Prime Minister Tony Blair of Britain, who met with President Bush at the
White House yesterday, has been trying to persuade him to intensify United
States efforts to curb greenhouse gases. Mr. Bush has called only for
voluntary measures to slow growth in emissions through 2012.

Yesterday, saying their goal was to influence that meeting, the scientific
academies of 11 countries, including those of the United States and
Britain, released a joint letter saying, "The scientific understanding of
climate change is now sufficiently clear to justify nations taking prompt
action."

The American Petroleum Institute, where Mr. Cooney worked before going to
the White House, has long taken a sharply different view. Starting with
the negotiations leading to the Kyoto Protocol climate treaty in 1997, it
has promoted the idea that lingering uncertainties in climate science
justify delaying restrictions on emissions of carbon dioxide and other
heat-trapping smokestack and tailpipe gases.

On learning of the White House revisions, representatives of some
environmental groups said the effort to amplify uncertainties in the
science was clearly intended to delay consideration of curbs on the gases,
which remain an unavoidable byproduct of burning oil and coal.

"They've got three more years, and the only way to control this issue and
do nothing about it is to muddy the science," said Eileen Claussen, the
president of the Pew Center on Global Climate Change, a private group that
has enlisted businesses in programs cutting emissions.

Mr. Cooney's alterations can cause clear shifts in meaning.

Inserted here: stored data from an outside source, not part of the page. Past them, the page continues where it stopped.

(* ===== verification/Logging.v ===== *)
(** * The parts of CPython's [logging] that [general.py] calls

    [create_logger] calls [logging.getLogger], [Logger.setLevel],
    [StreamHandler()], [FileHandler(path, mode="a")], [Handler.setLevel],
    [Formatter(fmt, datefmt)], [Handler.setFormatter] and
    [Logger.addHandler]; [_install_package] calls [logger.info] and
    [logger.error]. This file models those operations on the [World] of
    [Runtime], from CPython's [Lib/logging/__init__.py]:
    - the dotted hierarchy ([Manager._fixupParents]): a logger's parent is
      its nearest registered ancestor, found along the prefixes that
      [name.rfind(".")] visits;
    - [getEffectiveLevel], [isEnabledFor] (without its cache, which
      [setLevel] clears), [callHandlers] with propagation and
      [lastResort], and [Handler.handle] writing [format(record)] and the terminator;
    - [Formatter.format]: [usesTime], [formatTime], and the [%] template
      over the record's attributes.
    A log call takes the record's creation time and caller as inputs. *)

From S2P Require Import Prelude Strftime PercentFormat Runtime.

(** ** The dotted hierarchy *)

Fixpoint dot_positions_from (i : nat) (s : string) : list nat :=
  match s with
  | "" => []
  | String c r =>
      (if bool_decide (c = "."%char) then [i] else []) ++ dot_positions_from (S i) r
  end.

(** [s.rfind(".", 0, e)]: the last dot that ends within [s[0:e]]. *)
Definition rfind_dot (s : string) (e : nat) : option nat :=
  last (filter (fun p => bool_decide (p + 1 <= e)) (dot_positions_from 0 s)).

(** The loop of [_fixupParents]: [i = name.rfind(".")], then while
    [i > 0], visit [name[:i]] and continue with [name.rfind(".", 0, i - 1)].
    Each step moves [i] left, so [String.length s] rounds suffice. *)
Fixpoint prefix_chain (fuel : nat) (s : string) (i : option nat) : list string :=
  match fuel, i with
  | S f, Some p =>
      if bool_decide (0 < p) then String.substring 0 p s :: prefix_chain f s (rfind_dot s (p - 1))
      else []
  | _, _ => []
  end.

Definition ancestor_names (s : string) : list string :=
  prefix_chain (String.length s) s (rfind_dot s (String.length s)).

(** [alogger.parent]: the first registered ancestor, else the root. *)
Definition parent_of (r : Registry) (n : string) : LoggerRef :=
  match List.find (fun a => bool_decide (is_Some (reg_loggers r !! a))) (ancestor_names n) with
  | Some a => LNamed a
  | None => LRoot
  end.

Definition ref_length (lr : LoggerRef) : nat :=
  match lr with LRoot => 0 | LNamed n => String.length n end.

(** The logger and its ancestors up to the root, the order in which
    [getEffectiveLevel] and [callHandlers] walk [c = c.parent]. *)
Fixpoint chain_from (fuel : nat) (r : Registry) (lr : LoggerRef) : list Logger :=
  match fuel with
  | O => []
  | S f =>
      logger_of r lr ::
      match lr with
      | LRoot => []
      | LNamed n => chain_from f r (parent_of r n)
      end
  end.
(* ===== verification/WinCmdline.v ===== *)
(** * Windows command lines

    On Windows, [Popen._execute_child] gives [CreateProcess] one command
    line: a string [args] as it is, a sequence of arguments through
    [subprocess.list2cmdline]. The program that starts reads its argument
    vector back from that line with the rules of the Microsoft C runtime
    ([parse_command_line] of the Universal CRT):
    - the program name runs up to the first space or tab outside double
      quotes; quotes only switch quoting on and off, backslashes are
      literal;
    - the other arguments are separated by spaces and tabs outside quotes;
      [2n] backslashes before a quote give [n] backslashes and the quote
      opens or closes a quoted part, [2n+1] give [n] backslashes and a
      literal quote, other backslashes are literal, and inside a quoted
      part two quotes give one literal quote.

    [list2cmdline] translates CPython's function line by line; [crt_argv]
    is the parser. The round trip [crt_argv_list2cmdline]: every list of
    arguments comes back from its command line, the program name
    included when it has no double quote and, if it needs quoting, does
    not end with a backslash. *)

From S2P Require Import Prelude.

Definition dquote : ascii := "034".
Definition bslash : ascii := "092".

(** Space and tab, the separators of both sides. *)
Definition is_blank (c : ascii) : bool :=
  bool_decide (c = " "%char) || bool_decide (c = "009"%char).

Definition has_char (c : ascii) (s : string) : bool :=
  existsb (fun d => bool_decide (d = c)) (String.list_ascii_of_string s).

(** [n] backslashes. *)
Fixpoint bsl (n : nat) : string :=
  match n with 0 => "" | S n' => String bslash (bsl n') end.

(** ** [subprocess.list2cmdline] *)

(** [needquote = (" " in arg) or ("\t" in arg) or not arg]. *)
Definition needquote (arg : string) : bool :=
  has_char " " arg || has_char "009" arg || bool_decide (arg = "").
(** [run_hse_fit]: the fit on the logarithm of the profile, the curve
    [10 ** model], the six parameters unpacked (any other number of them is
    a [ValueError]), then the diagnostics of the optimiser. *)
Definition run_hse_fit (self : Constructed) : py VikhlininProfile :=
  run fit <- density_fit self (values (radii self))
               (np_log10 (values (density_profile self)));
  run model <- lift (vikhlinin_density_model_star (values (radii self))
                       (OptimizeResult.x fit));
  let hse := s_op_arr fpow (Fin 10) model in
  match OptimizeResult.x fit with
  | [p_n_0; p_r_core; p_r_scale; p_alpha; p_beta; p_epsilon] =>
      let q_n_0 :=
        mk_unyt_quantity (to_float32 p_n_0) float32 (units (density_profile self)) in
      let q_r_core :=
        mk_unyt_quantity (to_float32 p_r_core) float32 (units (radii self)) in
      let q_r_scale :=
        mk_unyt_quantity (to_float32 p_r_scale) float32 (units (radii self)) in
      run text <- lift (decode_ascii (OptimizeResult.message fit));
      ret (mk_profile self fit hse q_n_0 q_r_core q_r_scale
             p_alpha p_beta p_epsilon
             (OptimizeResult.success fit) text (OptimizeResult.nit fit))
  | _ => lift (Raise ValueError)
  end.

(** [__init__]: an omitted optional argument takes the module default. *)
Definition __init__ (radii density_profile : unyt_array)
    (start_params : option (list float))
    (param_bounds : option (list (float * float))) : py VikhlininProfile :=
  let self :=
    mk_constructed radii density_profile
      (default_arg start_params starting_parameters_default)
      (default_arg param_bounds parameter_bounds_default) in
  run_hse_fit self.

End Estimator.

(* ================================================================== *)
(** * Vocabulary of the statements *)
(* ================================================================== *)

(** The formula of the model over the real numbers; it is the value of the
    model at a positive radius when the two scale radii are positive. *)
Definition density (n0 rc rs a b e r : R) : R :=
  n0 * Rpower (r / rc) (- a / 2)
  / Rpower (1 + Rpower (r / rc) 2) (3 * b / 2 - a / 4)
  / Rpower (1 + Rpower (r / rs) 3) (e / 6).

(** Its logarithm, up to the normalisation, split into three terms each of
    which grows with the radius. *)
Definition log_slope (rc rs a b e r : R) : R :=
  - (a / 4) * (2 * ln (r / rc) - ln (1 + (r / rc) ^ 2))
  - (3 * b / 2) * ln (1 + (r / rc) ^ 2)
  - (e / 6) * ln (1 + (r / rs) ^ 3).

Definition is_finite (v : float) : Prop := exists r, v = Fin r.

Definition positive (v : float) : Prop := exists r, v = Fin r /\ 0 < r.

(** A float that compares [>= 0]: [NaN] does not. *)
Definition nonnegative (v : float) : Prop :=
  match v with
  | Fin r => 0 <= r
  | PInf => True
  | NInf | NaN => False
  end.

(** What [10 ** log10(v)] is, as a function of [v]. *)
Definition through_log10 (v : float) : float :=
  match v with
  | Fin r => if Rlt_dec r 0 then NaN else Fin r
  | PInf => PInf
  | NInf | NaN => NaN
  end.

For example, a
sentence in the October 2002 draft of "Our Changing Planet" originally
read, "Many scientific observations indicate that the Earth is undergoing
a period of relatively rapid change." In a neat, compact hand, Mr. Cooney
modified the sentence to read, "Many scientific observations point to the
conclusion that the Earth may be undergoing a period of relatively rapid
change."

A document showing a similar pattern of changes is the 2003 "Strategic
Plan for the United States Climate Change Science Program," a thick report
describing the reorganization of government climate research that was
requested by Mr. Bush in his first speech on the issue, in June 2001. The
document was reviewed by an expert panel assembled in 2003 by the National
Academy of Sciences. The scientists largely endorsed the administration's
research plan, but they warned that the administration's procedures for
vetting reports on climate could result in excessive political
interference with science.

Another political appointee who has played an influential role in
adjusting language in government reports on climate science is Dr. Harlan
L. Watson, the chief climate negotiator for the State Department, who has
a doctorate in solid-state physics but has not done climate research.

In an Oct. 4, 2002 memo to James R. Mahoney, the head of the United States
Climate Change Science Program and an appointee of Mr. Bush, Mr. Watson
"strongly" recommended cutting boxes of text referring to the findings of
a National Academy of Sciences panel on climate and the Intergovernmental
Panel on Climate Change, a United Nations body that periodically reviews
research on human-caused climate change.

The boxes, he wrote, "do not include an appropriate recognition of the
underlying uncertainties and the tentative nature of a number of the
assertions."

While those changes were made nearly two years ago, recent statements by
Dr. Watson indicate that the admnistration's position has not changed.

"We are still not convinced of the need to move forward quite so quickly,"
he told the BBC in London last month. "There is general agreement that
there is a lot known, but also there is a lot to be known."